第五十八話:祝宴、そして始まりの庭へ
あの夜明けの誓いから、季節は一つ巡り、帝都には柔らかな初夏の日差しが降り注いでいた。
そしてその日、帝国は歴史上、最も温かく、そして最も風変わりな祝宴に包まれていた。
皇帝アレクシスと、妃リディア・バーデンの、ささやかな結婚の儀である。
会場は、荘厳な大神殿ではなかった。
全ての始まりの場所。かつては最下位妃の離宮の、荒れ放題だったあの小さな庭。今では色とりどりの花が咲き乱れ、穏やかな風がハーブの香りを運ぶ、後宮で最も美しいその場所が、二人の誓いの場として選ばれた。
参列者も、帝国中の貴族が列をなすようなものではない。
北の地から駆けつけた、今や帝国技術顧問となったフィン・グレイシア伯爵。
鉄の仮面を脱ぎ捨て、母親のような優しい眼差しで二人を見守る、後宮女官学校校長の女官長。
涙ぐみながらも、誇らしげに胸を張るアンナとサラ。
そして、娘の晴れ姿に、ただ涙を流す、私の実直な父と母。
私たちの本当の仲間たちだけが、そこにいた。
私が身にまとったのは、何百もの宝石が縫い付けられた豪華な婚礼衣装ではなかった。
組合の仲間たちが、心を込めて織り上げてくれた、柔らかな亜麻色のドレス。
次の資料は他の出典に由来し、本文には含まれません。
(** * schema_replicator: phased DDL extraction and transactional application

    A shallow embedding of [src/schema_replicator/extractor.py] (class
    [DDLExtractor]) and [src/applier.py] (class [DDLApplier]), followed by the
    properties of the specification that are stated about them.

    The program is a thin layer over SQLAlchemy.  What SQLAlchemy does is not
    part of the repository, so it enters the development in two ways only:
    - reflection of a table from the live catalog and compilation of a DDL
      construct to text are fields of an [Engine] record (they are whatever
      the connected database and its dialect make them);
    - the few schema-object operations the source calls ([Table(...)],
      [Column(...)], [append_column]) are small functions on plain records.

    Python values are modelled as follows: [str] is a list of Unicode code
    points, a raised exception is the [Raise] constructor of [result], the
    [MetaData] registry of an extractor is a finite map from table names to
    tables, and Python [set]s that the source iterates over ([table.indexes],
    [table.constraints]) are lists: the elements in the order in which one
    run happens to iterate them.  That order is no datum of the catalog (the
    elements are hashed by identity); two lists that are permutations of each
    other stand for the same set. *)

From Stdlib Require Import String Ascii.
From stdpp Require Import base tactics option list numbers countable gmap.

Local Open Scope N_scope.

(** ** Python strings *)

Module PyStr.

(** A Python [str]: the sequence of its code points. *)
Abbreviation str := (list N).

(** A literal of the source text, as a [str]. *)
Definition lit (s : string) : str :=
  List.map N_of_ascii (list_ascii_of_string s).

(** [c.isspace()] for a single code point, the table CPython uses for
    [str.strip()] without arguments: U+0009..U+000D, U+001C..U+0020,
    U+0085, U+00A0, U+1680, U+2000..U+200A, U+2028, U+2029, U+202F,
    U+205F and U+3000. *)
Definition isspace (c : N) : bool :=
  ((9 <=? c) && (c <=? 13)) || ((28 <=? c) && (c <=? 32))
  || (c =? 133) || (c =? 160) || (c =? 5760)
  || ((8192 <=? c) && (c <=? 8202))
  || (c =? 8232) || (c =? 8233) || (c =? 8239) || (c =? 8287)
  || (c =? 12288).

Fixpoint lstrip (s : str) : str :=
  match s with
  | [] => []
  | c :: s' => if isspace c then lstrip s' else s
  end.

Definition rstrip (s : str) : str := rev (lstrip (rev s)).

(** [s.strip()] *)
Definition strip (s : str) : str := rstrip (lstrip s).

(** Truth value of a [str] in a condition: non-empty. *)
Definition truth (s : str) : bool :=
  match s with [] => false | _ :: _ => true end.

(** [s[:n]] for a non-negative [n]. *)
Definition slice_to (n : nat) (s : str) : str := take n s.

(** "Empty or whitespace-only", in the words of the specification. *)
Definition whitespace_only (s : str) : Prop :=
  Forall (fun c => isspace c = true) s.

End PyStr.
Import PyStr.

(** ** Raised exceptions *)

Inductive result (E A : Type) : Type :=
| Ok (a : A)
| Raise (e : E).
Arguments Ok {E A} a.
Arguments Raise {E A} e.

#[global] Instance result_ret {E} : MRet (result E) := fun A a => Ok a.

#[global] Instance result_bind {E} : MBind (result E) :=
  fun A B k r =>
    match r with
    | Ok a => k a
    | Raise e => Raise e
    end.

(** [mapM]: run [f] on every element from left to right, stop at the first
    exception. *)
Fixpoint mapM {E A B} (f : A -> result E B) (l : list A) : result E (list B) :=
  match l with
  | [] => Ok []
  | x :: l' => y ← f x; ys ← mapM f l'; Ok (y :: ys)
  end.

(** * The extractor, [src/schema_replicator/extractor.py] *)

Module Extractor.

(** ** Schema objects *)

(** The [autoincrement] argument of a column: [True], [False], ["auto"]
    or ["ignore_fk"]. *)
Inductive Autoincrement := AutoTrue | AutoFalse | AutoAuto | AutoIgnoreFk.

(** An inline [ForeignKey] attached to a column. *)
Record ForeignKey := {
  fk_name : option str;
  fk_colspec : str          (* "customers.id" *)
}.

Record Column := {
  col_name : str;
  col_type : str;
  col_nullable : bool;
  col_primary_key : bool;
  col_autoincrement : Autoincrement;
  col_default : option str;
  col_server_default : option str;
  col_comment : option str;
  col_foreign_keys : list ForeignKey
}.

Record Index := {
  idx_name : option str;
  idx_columns : list str;
  idx_unique : bool
}.

(** The class of a constraint object.  The source imports the first four;
    [OtherConstraint] stands for any further subclass of [Constraint]
    (an [ExcludeConstraint] of the PostgreSQL dialect, say), named by its
    class name. *)
Inductive ConstraintClass :=
| PrimaryKeyConstraint
| ForeignKeyConstraint
| UniqueConstraint
| CheckConstraint
| OtherConstraint (cls : str).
髪には、この庭で今朝摘んだばかりのカモミールの花冠が、優しく輝いている。
祭壇の前に立つアレクシスの隣に並んだ時、彼は皇帝の威厳を全て脱ぎ捨て、ただ一人の男として、愛おしげに私を見つめていた。
「――汝、皇帝アレクシスは、リディア・バーデンを、生涯唯一の伴侶とし、その喜びも、悲しみも、帝国の未来も、全てを分かち合うことを誓うか」
神官の問いに、アレクシスは私を見つめたまま、力強く答えた。
「誓う。我が帝国の土よりも、彼女の心の畑を、生涯かけて耕し続けることを」
その彼らしい誓いの言葉に、参列者から温かい笑いがこぼれる。
「――汝、リディア・バーデンは、皇帝アレクシスを、生涯唯一の伴侶とし……」
私は、彼の紫紺の瞳を見つめ返し、はっきりと告げた。
「誓います。この国の全ての民が、そして何より、あなたの心が冷えることのないよう、生涯、温かいスープを作り続けることを」
私たちの誓いの口づけは、短く、そしてとても温かかった。
その後の祝宴で振る舞われたのは、宮廷の高級料理ではなかった。北の村で採れたロスマリン小麦のパン、燻煙室で初めて作られたベーコン、そして私たちの組合が誇る、野菜たっぷりのスープ。その一皿一皿が、私たちの歩んできた道のりそのものだった。
宴が終わり、夕暮れの優しい光が庭を包む頃。
二人きりになった私たちは、全ての始まりである、あの小さな畑の前に立っていた。
「ここからだったな」
アレクシスが、懐かしそうに呟く。
「最下位の妃が、土いじりをしていると聞いた時は、一体どうなることかと思ったが……」
「ふふ。今や、その畑は帝国全土に広がりましたわね」
私たちは、顔を見合わせて笑い合った。
すると、アレクシスは改まったように私の手を取り、その手の甲に、恭しく口づけを落とした。
「皇后陛下」
その新しい響きに、私の胸がくすぐったくなる。
「これから、よろしく頼む。私の、ただ一人の……」
「ええ、喜んで。アレクシス」
私は、皇帝でも陛下でもなく、ただ愛しい人の名を呼んだ。
私たちは、再び手を取り合い、ゆっくりと歩き始めた。私たちの足元には、どこまでも続く、豊かに耕された大地が広がっている。
やるべきことは、まだ山のようにある。けれど、もう何も怖くはない。
後宮の片隅、最下位の妃から始まった私の物語は、今、愛する人と共に、この国の未来を耕す、新しい物語の、本当の第一歩を踏み出した。
その道が、どこまでも、温かい光に満ちていることを、私たちはもう知っていた。